No miró a Dani. Tenía miedo. Por primera vez, miedo por otro.
—¿Estás bien?
—Sí —respondió Dani.
—Es mi hermano. Si le hacéis algo más, os romperé.
Los niños huyeron. Javier se agachó.
—Levanta. ¿La cara?
—La cubrí con la mochila. Es por ella —señaló a la niña.
—¿La conoces?
—No.
—¿Y por qué la defendiste? ¡Son el doble que tú!
—Hay que proteger a las chicas, tengan cinco o veinticinco.
Javier sonrió. Su padre decía lo mismo.
—Vamos. Mamá te matará por el uniforme… Límpiate.
Caminaron en silencio. Javier miraba de reojo a Dani, quien se limpiaba la nariz.
—¿Por qué dijiste eso? —preguntó Dani de pronto.
—¿El qué?
—Lo de… “mi hermano”. Siempre me llamas…
—¿No lo eres?
—Sí.
—Pues eso, Dani. ¿Trato hecho?
—Hecho —escupió en la mano antes de estrechar la de Javier.
Este rio, pero no la limpió.
—¿Me ayudas con mates? Prometí a mamá sacar sobresalientes.
—¿Te cuestan?
—Un poco —encogió Dani los hombros.
—Te ayudo.

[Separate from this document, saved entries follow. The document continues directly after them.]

(* ===== verification/Config.v ===== *)
(** * lib/config.h: the compiled-in configuration, and loops shared by the
    generators *)

From S2P Require Import Prelude Cxx.

Definition TABLE : str := "test".
Definition DATABASE : str := "CS562".
Definition MYSQL_LOCATION : str := "tcp://127.0.0.1:3306".
Definition MYSQL_USERNAME : str := "root".
Definition MYSQL_PASSWORD : str := "password".

(** The values of [i] in [for(int i = 0; i <= n; i++)]. *)
Definition upto (n : Z) : list Z := seqZ 0 (n + 1).

(** [out += f(x)] for each element in turn. *)
Fixpoint append_each {A} (f : A -> outcome str) (l : list A) : outcome str :=
  match l with
  | [] => Ok []
  | x :: l' => t ← f x; r ← append_each f l'; Ok (t ++ r)
  end.

Fixpoint append_eachM {A} (f : A -> M str) (l : list A) : M str :=
  match l with
  | [] => mret []
  | x :: l' => t ← f x; r ← append_eachM f l'; mret (t ++ r)
  end.

Lemma upto_elem n i : i ∈ upto n <-> 0 <= i <= n.
Proof. unfold upto. rewrite elem_of_seqZ. lia. Qed.

Lemma append_each_ok {A} (f : A -> outcome str) (g : A -> str) l :
  Forall (fun x => f x = Ok (g x)) l -> append_each f l = Ok (concat (map g l)).
Proof. induction 1 as [|x l Hx _ IH]; simpl; [done|]. by rewrite Hx, obind_Ok, IH. Qed.

Lemma append_each_app {A} (f : A -> outcome str) l1 l2 :
  append_each f (l1 ++ l2) = (a ← append_each f l1; b ← append_each f l2; Ok (a ++ b)).
Proof.
  induction l1 as [|x l1 IH]; simpl.
  - by destruct (append_each f l2).
  - rewrite IH. destruct (f x); simpl; try done.
    destruct (append_each f l1); simpl; try done.
    destruct (append_each f l2); simpl; try done. by rewrite app_assoc.
Qed.

Lemma append_each_total {A} (f : A -> outcome str) l :
  Forall (fun x => exists t, f x = Ok t) l -> exists t, append_each f l = Ok t.
Proof.
  induction 1 as [|x l [t Ht] _ [r Hr]]; simpl; [by exists []|].
  rewrite Ht, obind_Ok, Hr, obind_Ok. by exists (t ++ r).
Qed.

Lemma ensures_append_eachM {A} (f : A -> M str) l :
  Forall (fun x => ensures (f x) (fun _ => True)) l ->
  ensures (append_eachM f l) (fun _ => True).
Proof.
  induction 1 as [|x l Hx _ IH]; simpl.
  - by apply ensures_ret.
  - eapply ensures_bind; [exact Hx|]. intros t _.
    eapply ensures_bind; [exact IH|]. intros r _. by apply ensures_ret.
Qed.
(* ===== verification/Emitted.v ===== *)
(** * The emitted program: what the generated text computes

    The generators print C++ source.  This file gives that source its meaning
    on a table whose columns are strings and 64-bit integers: the helpers
    [vfind], [is_unique] and [get_uniques] (lib/helpers.cpp), the scans and the
    final filter (lib/objects/scan_generator.cpp), the conditions
    (lib/objects/condition.cpp) and the printer (lib/structures.cpp).  The
    statements of the scans are kept as syntax, printed back by
    [print_update]. *)

From S2P Require Import Prelude Cxx Str Config Column Aggregate Condition.
From S2P Require Import ScanGenerator Average.

(** ** Rows and groups *)

Inductive cell := CInt (z : Z) | CStr (s : str).

#[export] Instance cell_eq_dec : EqDecision cell.
Proof. solve_decision. Defined.

(** [struct sales]: the members by name. *)
Abbreviation row := (gmap (list ascii) cell).

(** [struct groupN], allocated by [calloc]: the copied select columns, the
    integer members (0 when absent) and the averages (all zero when absent). *)
Record group_entry := MkEntry {
  e_cells : row;
  e_num : gmap (list ascii) Z;
  e_avg : gmap (list ascii) (Average Z);
}.

Definition num_of (e : group_entry) (field : str) : Z := default 0 (e_num e !! field).
Definition avg_of (e : group_entry) (field : str) : Average Z :=
  default Average_new (e_avg e !! field).

(** [data0], [data1], ... *)
Abbreviation store := (list (list group_entry)).

Definition int_cell (x : row) (c : str) : outcome Z :=
  match x !! c with Some (CInt z) => Ok z | _ => Undefined end.

(** The loops of the emitted program. *)
Fixpoint fold_ok {S A} (f : S -> A -> outcome S) (s : S) (l : list A) : outcome S :=
  match l with
  | [] => Ok s
  | a :: l' => s' ← f s a; fold_ok f s' l'
  end.

(** ** lib/helpers.cpp: the emitted helpers *)

(** The test of the grouping attributes, member by member. *)
Definition same_key (attrs : list str) (x y : row) : bool :=
  forallb (fun a => bool_decide (x !! a = y !! a)) attrs.

(** [vfindN]: the index of the first entry with the given key, or -1. *)
Fixpoint vfind_loop (attrs : list str) (data : list group_entry) (key : row) (index : Z) : Z :=
  match data with
  | [] => -1
  | e :: data' =>
      if same_key attrs key (e_cells e) then index
      else vfind_loop attrs data' key (index + 1)
  end.

(** Its result is an [int]: the index, a [size_t], is narrowed. *)
Definition vfind (attrs : list str) (data : list group_entry) (key : row) : Z :=
  to_int (vfind_loop attrs data key 0).
(* ===== verification/Program.v ===== *)
(** * The program that a query is compiled to

    The parts of a query file are read ([reads]) and printed ([header_text],
    [program_text]) by functions that do not parse: structures from typed members,
    helpers from typed keys, the scans from the syntax trees that [Scans] executes, the
    final loop from the selected aggregates and the words of the having clause.  The
    generators write exactly these two texts. *)

From S2P Require Import Prelude Cxx Str Config Column Aggregate Condition.
From S2P Require Import Generators ScanGenerator Sql Io Output User Compile.
From S2P Require Import Average Emitted MfQuery Query Scans Having.

(** ** The parts of a query *)

(** A word of the query: the text of an aggregate, or a name. *)
Record Item := MkItem { i_text : str; i_aggregate : option Aggregate }.

Definition reads_item (s : str) (x : Item) : Prop :=
  i_text x = s /\
  match i_aggregate x with
  | Some a => agg_text s a /\ isAggregate s = Ok true
  | None => isAggregate s = Ok false
  end.

Record parts := MkParts {
  p_select : list Item;
  p_aggregates : list Aggregate;
  p_clauses : list Conditions;
  p_words : list Item;
}.

Definition selected_aggregates (l : list Item) : list Aggregate := omap i_aggregate l.
Definition attribute_names (l : list Item) : list str :=
  omap (fun x => match i_aggregate x with Some _ => None | None => Some (i_text x) end) l.

(** The generator of the query's scans, the one that [query_answered] and
    [scans_printed_and_run] are about. *)
Definition generator (q : query_file) (columns : list Column) (p : parts) (emf : bool) : Scan_Generator :=
  MkScan_Generator (f_groups q) columns (attribute_names (p_select p)) (selected_aggregates (p_select p))
    (p_aggregates p) (Some (p_clauses p)) (f_having q) (f_grouping q) emf.

(** The parts are those that the file writes. *)
Record reads (q : query_file) (columns : list Column) (p : parts) (emf : bool) : Prop := {
  reads_select : Forall2 reads_item (f_select q) (p_select p);
  reads_aggregates : Forall2 agg_text (f_aggregates q) (p_aggregates p);
  reads_clauses : Forall2 clause_source (f_conditions q) (p_clauses p);
  reads_having : exists ws, having_words (generator q columns p emf) = Ok ws /\
    Forall2 reads_item ws (p_words p);
}.

(** ** The header *)

(** A number in decimal. *)
Definition number (i : Z) : str := match itoa i with Ok t => t | _ => [] end.

(** The member of [mf_structure] that holds an aggregate. *)
Definition result_member (a : Aggregate) : str :=
  toVar a ++ (if agg_group a =? 0 then [] else "_" ++ number (agg_group a)).
Definition plane03 : list unicase := [
  MkUnicase 0x0300 0x0300 0x0300; MkUnicase 0x0301 0x0301 0x0301;
  MkUnicase 0x0302 0x0302 0x0302; MkUnicase 0x0303 0x0303 0x0303;
  MkUnicase 0x0304 0x0304 0x0304; MkUnicase 0x0305 0x0305 0x0305;
  MkUnicase 0x0306 0x0306 0x0306; MkUnicase 0x0307 0x0307 0x0307;
  MkUnicase 0x0308 0x0308 0x0308; MkUnicase 0x0309 0x0309 0x0309;
  MkUnicase 0x030A 0x030A 0x030A; MkUnicase 0x030B 0x030B 0x030B;
  MkUnicase 0x030C 0x030C 0x030C; MkUnicase 0x030D 0x030D 0x030D;
  MkUnicase 0x030E 0x030E 0x030E; MkUnicase 0x030F 0x030F 0x030F;
  MkUnicase 0x0310 0x0310 0x0310; MkUnicase 0x0311 0x0311 0x0311;
  MkUnicase 0x0312 0x0312 0x0312; MkUnicase 0x0313 0x0313 0x0313;
  MkUnicase 0x0314 0x0314 0x0314; MkUnicase 0x0315 0x0315 0x0315;
  MkUnicase 0x0316 0x0316 0x0316; MkUnicase 0x0317 0x0317 0x0317;
  MkUnicase 0x0318 0x0318 0x0318; MkUnicase 0x0319 0x0319 0x0319;
  MkUnicase 0x031A 0x031A 0x031A; MkUnicase 0x031B 0x031B 0x031B;
  MkUnicase 0x031C 0x031C 0x031C; MkUnicase 0x031D 0x031D 0x031D;
  MkUnicase 0x031E 0x031E 0x031E; MkUnicase 0x031F 0x031F 0x031F;
  MkUnicase 0x0320 0x0320 0x0320; MkUnicase 0x0321 0x0321 0x0321;
  MkUnicase 0x0322 0x0322 0x0322; MkUnicase 0x0323 0x0323 0x0323;
  MkUnicase 0x0324 0x0324 0x0324; MkUnicase 0x0325 0x0325 0x0325;
  MkUnicase 0x0326 0x0326 0x0326; MkUnicase 0x0327 0x0327 0x0327;
  MkUnicase 0x0328 0x0328 0x0328; MkUnicase 0x0329 0x0329 0x0329;
  MkUnicase 0x032A 0x032A 0x032A; MkUnicase 0x032B 0x032B 0x032B;
  MkUnicase 0x032C 0x032C 0x032C; MkUnicase 0x032D 0x032D 0x032D;
  MkUnicase 0x032E 0x032E 0x032E; MkUnicase 0x032F 0x032F 0x032F;
  MkUnicase 0x0330 0x0330 0x0330; MkUnicase 0x0331 0x0331 0x0331;
  MkUnicase 0x0332 0x0332 0x0332; MkUnicase 0x0333 0x0333 0x0333;
  MkUnicase 0x0334 0x0334 0x0334; MkUnicase 0x0335 0x0335 0x0335;
  MkUnicase 0x0336 0x0336 0x0336; MkUnicase 0x0337 0x0337 0x0337;
  MkUnicase 0x0338 0x0338 0x0338; MkUnicase 0x0339 0x0339 0x0339;
  MkUnicase 0x033A 0x033A 0x033A; MkUnicase 0x033B 0x033B 0x033B;
  MkUnicase 0x033C 0x033C 0x033C; MkUnicase 0x033D 0x033D 0x033D;
  MkUnicase 0x033E 0x033E 0x033E; MkUnicase 0x033F 0x033F 0x033F;
  MkUnicase 0x0340 0x0340 0x0340; MkUnicase 0x0341 0x0341 0x0341;
  MkUnicase 0x0342 0x0342 0x0342; MkUnicase 0x0343 0x0343 0x0343;
  MkUnicase 0x0344 0x0344 0x0344; MkUnicase 0x0399 0x0345 0x0399;
  MkUnicase 0x0346 0x0346 0x0346; MkUnicase 0x0347 0x0347 0x0347;
  MkUnicase 0x0348 0x0348 0x0348; MkUnicase 0x0349 0x0349 0x0349;
  MkUnicase 0x034A 0x034A 0x034A; MkUnicase 0x034B 0x034B 0x034B;
  MkUnicase 0x034C 0x034C 0x034C; MkUnicase 0x034D 0x034D 0x034D;
  MkUnicase 0x034E 0x034E 0x034E; MkUnicase 0x034F 0x034F 0x034F;
  MkUnicase 0x0350 0x0350 0x0350; MkUnicase 0x0351 0x0351 0x0351;
  MkUnicase 0x0352 0x0352 0x0352; MkUnicase 0x0353 0x0353 0x0353;
  MkUnicase 0x0354 0x0354 0x0354; MkUnicase 0x0355 0x0355 0x0355;
  MkUnicase 0x0356 0x0356 0x0356; MkUnicase 0x0357 0x0357 0x0357;
  MkUnicase 0x0358 0x0358 0x0358; MkUnicase 0x0359 0x0359 0x0359;
  MkUnicase 0x035A 0x035A 0x035A; MkUnicase 0x035B 0x035B 0x035B;
  MkUnicase 0x035C 0x035C 0x035C; MkUnicase 0x035D 0x035D 0x035D;
  MkUnicase 0x035E 0x035E 0x035E; MkUnicase 0x035F 0x035F 0x035F;
  MkUnicase 0x0360 0x0360 0x0360; MkUnicase 0x0361 0x0361 0x0361;
  MkUnicase 0x0362 0x0362 0x0362; MkUnicase 0x0363 0x0363 0x0363;
  MkUnicase 0x0364 0x0364 0x0364; MkUnicase 0x0365 0x0365 0x0365;
  MkUnicase 0x0366 0x0366 0x0366; MkUnicase 0x0367 0x0367 0x0367;
  MkUnicase 0x0368 0x0368 0x0368; MkUnicase 0x0369 0x0369 0x0369;
  MkUnicase 0x036A 0x036A 0x036A; MkUnicase 0x036B 0x036B 0x036B;
  MkUnicase 0x036C 0x036C 0x036C; MkUnicase 0x036D 0x036D 0x036D;
  MkUnicase 0x036E 0x036E 0x036E; MkUnicase 0x036F 0x036F 0x036F;
  MkUnicase 0x0370 0x0370 0x0370; MkUnicase 0x0371 0x0371 0x0371;
  MkUnicase 0x0372 0x0372 0x0372; MkUnicase 0x0373 0x0373 0x0373;
  MkUnicase 0x0374 0x0374 0x0374; MkUnicase 0x0375 0x0375 0x0375;
  MkUnicase 0x0376 0x0376 0x0376; MkUnicase 0x0377 0x0377 0x0377;
  MkUnicase 0x0378 0x0378 0x0378; MkUnicase 0x0379 0x0379 0x0379;
  MkUnicase 0x037A 0x037A 0x037A; MkUnicase 0x037B 0x037B 0x037B;
  MkUnicase 0x037C 0x037C 0x037C; MkUnicase 0x037D 0x037D 0x037D;
  MkUnicase 0x037E 0x037E 0x037E; MkUnicase 0x037F 0x037F 0x037F;
  MkUnicase 0x0380 0x0380 0x0380; MkUnicase 0x0381 0x0381 0x0381;
  MkUnicase 0x0382 0x0382 0x0382; MkUnicase 0x0383 0x0383 0x0383;
  MkUnicase 0x0384 0x0384 0x0384; MkUnicase 0x0385 0x0385 0x0385;
  MkUnicase 0x0386 0x03AC 0x0391; MkUnicase 0x0387 0x0387 0x0387;
  MkUnicase 0x0388 0x03AD 0x0395; MkUnicase 0x0389 0x03AE 0x0397;
  MkUnicase 0x038A 0x03AF 0x0399; MkUnicase 0x038B 0x038B 0x038B;
  MkUnicase 0x038C 0x03CC 0x039F; MkUnicase 0x038D 0x038D 0x038D;
  MkUnicase 0x038E 0x03CD 0x03A5; MkUnicase 0x038F 0x03CE 0x03A9;
  MkUnicase 0x0390 0x0390 0x0399; MkUnicase 0x0391 0x03B1 0x0391;
  MkUnicase 0x0392 0x03B2 0x0392; MkUnicase 0x0393 0x03B3 0x0393;
  MkUnicase 0x0394 0x03B4 0x0394; MkUnicase 0x0395 0x03B5 0x0395;
  MkUnicase 0x0396 0x03B6 0x0396; MkUnicase 0x0397 0x03B7 0x0397;
  MkUnicase 0x0398 0x03B8 0x0398; MkUnicase 0x0399 0x03B9 0x0399;
  MkUnicase 0x039A 0x03BA 0x039A; MkUnicase 0x039B 0x03BB 0x039B;
  MkUnicase 0x039C 0x03BC 0x039C; MkUnicase 0x039D 0x03BD 0x039D;
  MkUnicase 0x039E 0x03BE 0x039E; MkUnicase 0x039F 0x03BF 0x039F;
  MkUnicase 0x03A0 0x03C0 0x03A0; MkUnicase 0x03A1 0x03C1 0x03A1;
  MkUnicase 0x03A2 0x03A2 0x03A2; MkUnicase 0x03A3 0x03C3 0x03A3;
  MkUnicase 0x03A4 0x03C4 0x03A4; MkUnicase 0x03A5 0x03C5 0x03A5;
  MkUnicase 0x03A6 0x03C6 0x03A6; MkUnicase 0x03A7 0x03C7 0x03A7;
  MkUnicase 0x03A8 0x03C8 0x03A8; MkUnicase 0x03A9 0x03C9 0x03A9;
  MkUnicase 0x03AA 0x03CA 0x0399; MkUnicase 0x03AB 0x03CB 0x03A5;
  MkUnicase 0x0386 0x03AC 0x0391; MkUnicase 0x0388 0x03AD 0x0395;
  MkUnicase 0x0389 0x03AE 0x0397; MkUnicase 0x038A 0x03AF 0x0399;
  MkUnicase 0x03B0 0x03B0 0x03A5; MkUnicase 0x0391 0x03B1 0x0391;
  MkUnicase 0x0392 0x03B2 0x0392; MkUnicase 0x0393 0x03B3 0x0393;
  MkUnicase 0x0394 0x03B4 0x0394; MkUnicase 0x0395 0x03B5 0x0395;
  MkUnicase 0x0396 0x03B6 0x0396; MkUnicase 0x0397 0x03B7 0x0397;
  MkUnicase 0x0398 0x03B8 0x0398; MkUnicase 0x0399 0x03B9 0x0399;
  MkUnicase 0x039A 0x03BA 0x039A; MkUnicase 0x039B 0x03BB 0x039B;
  MkUnicase 0x039C 0x03BC 0x039C; MkUnicase 0x039D 0x03BD 0x039D;
  MkUnicase 0x039E 0x03BE 0x039E; MkUnicase 0x039F 0x03BF 0x039F;
  MkUnicase 0x03A0 0x03C0 0x03A0; MkUnicase 0x03A1 0x03C1 0x03A1;
  MkUnicase 0x03A3 0x03C2 0x03A3; MkUnicase 0x03A3 0x03C3 0x03A3;
  MkUnicase 0x03A4 0x03C4 0x03A4; MkUnicase 0x03A5 0x03C5 0x03A5;
  MkUnicase 0x03A6 0x03C6 0x03A6; MkUnicase 0x03A7 0x03C7 0x03A7;
  MkUnicase 0x03A8 0x03C8 0x03A8; MkUnicase 0x03A9 0x03C9 0x03A9;
  MkUnicase 0x03AA 0x03CA 0x0399; MkUnicase 0x03AB 0x03CB 0x03A5;
  MkUnicase 0x038C 0x03CC 0x039F; MkUnicase 0x038E 0x03CD 0x03A5;
  MkUnicase 0x038F 0x03CE 0x03A9; MkUnicase 0x03CF 0x03CF 0x03CF;
  MkUnicase 0x0392 0x03D0 0x0392; MkUnicase 0x0398 0x03D1 0x0398;
  MkUnicase 0x03D2 0x03D2 0x03D2; MkUnicase 0x03D3 0x03D3 0x03D2;
  MkUnicase 0x03D4 0x03D4 0x03D2; MkUnicase 0x03A6 0x03D5 0x03A6;
  MkUnicase 0x03A0 0x03D6 0x03A0; MkUnicase 0x03D7 0x03D7 0x03D7;
  MkUnicase 0x03D8 0x03D8 0x03D8; MkUnicase 0x03D9 0x03D9 0x03D9;
  MkUnicase 0x03DA 0x03DB 0x03DA; MkUnicase 0x03DA 0x03DB 0x03DA;
  MkUnicase 0x03DC 0x03DD 0x03DC; MkUnicase 0x03DC 0x03DD 0x03DC;
  MkUnicase 0x03DE 0x03DF 0x03DE; MkUnicase 0x03DE 0x03DF 0x03DE;
  MkUnicase 0x03E0 0x03E1 0x03E0; MkUnicase 0x03E0 0x03E1 0x03E0;
  MkUnicase 0x03E2 0x03E3 0x03E2; MkUnicase 0x03E2 0x03E3 0x03E2;
  MkUnicase 0x03E4 0x03E5 0x03E4; MkUnicase 0x03E4 0x03E5 0x03E4;
  MkUnicase 0x03E6 0x03E7 0x03E6; MkUnicase 0x03E6 0x03E7 0x03E6;
  MkUnicase 0x03E8 0x03E9 0x03E8; MkUnicase 0x03E8 0x03E9 0x03E8;
  MkUnicase 0x03EA 0x03EB 0x03EA; MkUnicase 0x03EA 0x03EB 0x03EA;
  MkUnicase 0x03EC 0x03ED 0x03EC; MkUnicase 0x03EC 0x03ED 0x03EC;
  MkUnicase 0x03EE 0x03EF 0x03EE; MkUnicase 0x03EE 0x03EF 0x03EE;
  MkUnicase 0x039A 0x03F0 0x039A; MkUnicase 0x03A1 0x03F1 0x03A1;
  MkUnicase 0x03A3 0x03F2 0x03A3; MkUnicase 0x03F3 0x03F3 0x03F3;
  MkUnicase 0x03F4 0x03F4 0x03F4; MkUnicase 0x03F5 0x03F5 0x03F5;
  MkUnicase 0x03F6 0x03F6 0x03F6; MkUnicase 0x03F7 0x03F7 0x03F7;
  MkUnicase 0x03F8 0x03F8 0x03F8; MkUnicase 0x03F9 0x03F9 0x03F9;
  MkUnicase 0x03FA 0x03FA 0x03FA; MkUnicase 0x03FB 0x03FB 0x03FB;
  MkUnicase 0x03FC 0x03FC 0x03FC; MkUnicase 0x03FD 0x03FD 0x03FD;
  MkUnicase 0x03FE 0x03FE 0x03FE; MkUnicase 0x03FF 0x03FF 0x03FF].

Sin problema.
Al año siguiente, Dani sacó excelentes, gracias a su hermano.
Javier quiso independizarse, pero trabajar y estudiar era difícil. Aun así, contribuía en casa. Desde lo de las croquetas, no molestó a Dani. Incluso se hicieron amigos. Una lección bastó.
**Moraleja:** El egoísmo divide, pero el amor y la aceptación unen. Nadie sobra donde hay corazón.